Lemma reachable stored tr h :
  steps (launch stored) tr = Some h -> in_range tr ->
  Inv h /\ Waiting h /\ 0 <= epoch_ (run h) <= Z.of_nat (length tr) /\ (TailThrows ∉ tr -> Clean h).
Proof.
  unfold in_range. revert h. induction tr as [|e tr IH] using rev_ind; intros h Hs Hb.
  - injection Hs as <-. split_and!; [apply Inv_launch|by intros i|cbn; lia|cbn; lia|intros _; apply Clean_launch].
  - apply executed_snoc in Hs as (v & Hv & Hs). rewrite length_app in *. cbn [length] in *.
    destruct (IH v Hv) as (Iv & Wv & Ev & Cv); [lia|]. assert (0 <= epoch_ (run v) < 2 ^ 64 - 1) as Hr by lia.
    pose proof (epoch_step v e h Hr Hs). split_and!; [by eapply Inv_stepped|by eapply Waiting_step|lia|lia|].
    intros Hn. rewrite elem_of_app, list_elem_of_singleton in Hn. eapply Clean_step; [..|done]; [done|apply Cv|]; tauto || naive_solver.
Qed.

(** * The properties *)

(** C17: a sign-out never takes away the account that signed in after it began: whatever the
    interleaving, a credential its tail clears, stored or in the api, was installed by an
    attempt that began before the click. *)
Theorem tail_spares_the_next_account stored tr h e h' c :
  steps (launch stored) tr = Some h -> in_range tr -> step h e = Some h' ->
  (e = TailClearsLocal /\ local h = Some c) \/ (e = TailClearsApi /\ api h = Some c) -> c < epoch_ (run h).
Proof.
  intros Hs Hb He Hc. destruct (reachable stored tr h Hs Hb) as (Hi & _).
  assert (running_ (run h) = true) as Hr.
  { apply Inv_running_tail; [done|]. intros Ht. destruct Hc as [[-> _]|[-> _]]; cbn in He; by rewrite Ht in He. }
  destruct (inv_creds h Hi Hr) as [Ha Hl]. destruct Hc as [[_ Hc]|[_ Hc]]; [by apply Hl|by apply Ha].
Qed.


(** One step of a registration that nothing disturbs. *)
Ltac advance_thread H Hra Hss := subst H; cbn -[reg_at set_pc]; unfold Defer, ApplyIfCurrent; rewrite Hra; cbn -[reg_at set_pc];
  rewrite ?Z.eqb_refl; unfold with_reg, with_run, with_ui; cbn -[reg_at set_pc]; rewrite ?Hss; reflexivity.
---
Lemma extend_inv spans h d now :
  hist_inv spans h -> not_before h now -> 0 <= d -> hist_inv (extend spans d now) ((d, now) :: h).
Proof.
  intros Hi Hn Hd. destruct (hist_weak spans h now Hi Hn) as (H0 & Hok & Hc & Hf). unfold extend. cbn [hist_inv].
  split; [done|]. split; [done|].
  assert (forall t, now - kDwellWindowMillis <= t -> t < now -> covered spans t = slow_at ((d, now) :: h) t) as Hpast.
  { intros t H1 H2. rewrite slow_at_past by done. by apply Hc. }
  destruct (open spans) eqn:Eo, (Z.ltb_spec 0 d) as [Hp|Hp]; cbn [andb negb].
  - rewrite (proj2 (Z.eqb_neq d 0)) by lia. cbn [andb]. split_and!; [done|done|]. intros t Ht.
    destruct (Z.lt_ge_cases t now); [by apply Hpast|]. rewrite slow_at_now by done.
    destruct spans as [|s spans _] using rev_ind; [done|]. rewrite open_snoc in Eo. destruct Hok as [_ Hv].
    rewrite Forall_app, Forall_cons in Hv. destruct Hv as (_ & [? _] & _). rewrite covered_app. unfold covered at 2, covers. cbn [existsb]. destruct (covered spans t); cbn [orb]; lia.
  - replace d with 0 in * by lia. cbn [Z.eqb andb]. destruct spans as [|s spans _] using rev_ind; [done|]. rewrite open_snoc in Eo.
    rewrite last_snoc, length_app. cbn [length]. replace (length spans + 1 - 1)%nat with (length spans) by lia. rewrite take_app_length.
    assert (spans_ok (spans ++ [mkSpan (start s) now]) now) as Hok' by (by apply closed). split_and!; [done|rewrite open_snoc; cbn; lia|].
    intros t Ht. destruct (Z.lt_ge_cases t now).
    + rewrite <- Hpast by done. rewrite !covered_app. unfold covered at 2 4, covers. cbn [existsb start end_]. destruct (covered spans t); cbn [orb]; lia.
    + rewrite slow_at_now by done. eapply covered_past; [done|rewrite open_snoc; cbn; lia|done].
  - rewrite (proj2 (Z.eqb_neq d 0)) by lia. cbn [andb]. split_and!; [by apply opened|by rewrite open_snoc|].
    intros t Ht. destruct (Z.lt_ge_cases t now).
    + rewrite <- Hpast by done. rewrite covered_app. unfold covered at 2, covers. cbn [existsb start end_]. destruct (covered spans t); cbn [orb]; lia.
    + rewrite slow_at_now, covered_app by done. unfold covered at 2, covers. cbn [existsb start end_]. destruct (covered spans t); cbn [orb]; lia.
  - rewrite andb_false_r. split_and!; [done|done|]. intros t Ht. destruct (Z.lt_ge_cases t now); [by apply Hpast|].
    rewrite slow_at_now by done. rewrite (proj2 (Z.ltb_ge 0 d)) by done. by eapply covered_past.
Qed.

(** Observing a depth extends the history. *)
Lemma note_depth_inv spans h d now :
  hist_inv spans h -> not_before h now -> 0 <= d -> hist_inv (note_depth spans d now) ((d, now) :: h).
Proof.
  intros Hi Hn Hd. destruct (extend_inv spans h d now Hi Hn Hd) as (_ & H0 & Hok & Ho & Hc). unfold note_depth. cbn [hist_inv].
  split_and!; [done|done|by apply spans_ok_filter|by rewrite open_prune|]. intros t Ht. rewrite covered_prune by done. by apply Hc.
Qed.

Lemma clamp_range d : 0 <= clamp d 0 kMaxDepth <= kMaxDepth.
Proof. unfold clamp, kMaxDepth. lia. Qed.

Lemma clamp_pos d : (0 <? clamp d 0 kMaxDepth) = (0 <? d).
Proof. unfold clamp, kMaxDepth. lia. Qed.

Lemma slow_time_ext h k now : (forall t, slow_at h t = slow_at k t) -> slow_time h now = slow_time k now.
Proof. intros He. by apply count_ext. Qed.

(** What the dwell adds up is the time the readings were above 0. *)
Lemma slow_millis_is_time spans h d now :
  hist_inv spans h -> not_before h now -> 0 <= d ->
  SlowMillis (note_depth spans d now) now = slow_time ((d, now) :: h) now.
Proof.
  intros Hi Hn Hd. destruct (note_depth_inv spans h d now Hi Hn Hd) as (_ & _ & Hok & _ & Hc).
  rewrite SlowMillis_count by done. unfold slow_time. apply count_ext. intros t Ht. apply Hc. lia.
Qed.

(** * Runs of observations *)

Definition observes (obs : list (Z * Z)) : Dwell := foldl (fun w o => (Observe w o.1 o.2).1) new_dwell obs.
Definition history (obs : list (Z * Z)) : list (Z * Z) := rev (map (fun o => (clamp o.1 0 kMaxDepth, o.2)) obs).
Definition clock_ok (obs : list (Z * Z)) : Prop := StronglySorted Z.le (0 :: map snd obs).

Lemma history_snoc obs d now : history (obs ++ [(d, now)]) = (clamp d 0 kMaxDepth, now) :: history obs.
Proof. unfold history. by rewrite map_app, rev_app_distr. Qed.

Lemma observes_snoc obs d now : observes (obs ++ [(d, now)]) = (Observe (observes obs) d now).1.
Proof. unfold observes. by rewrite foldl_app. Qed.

(WORK REQUIRED): Set down precisely the lines above between the line holding "destruct (inv_creds h" and the line holding "Ltac advance_thread H", inclusive, and nothing beyond them.

(TASK ANSWER):
  destruct (inv_creds h Hi Hr) as [Ha Hl]. destruct Hc as [[_ Hc]|[_ Hc]]; [by apply Hl|by apply Ha].
Qed.


(** One step of a registration that nothing disturbs. *)
Ltac advance_thread H Hra Hss := subst H; cbn -[reg_at set_pc]; unfold Defer, ApplyIfCurrent; rewrite Hra; cbn -[reg_at set_pc];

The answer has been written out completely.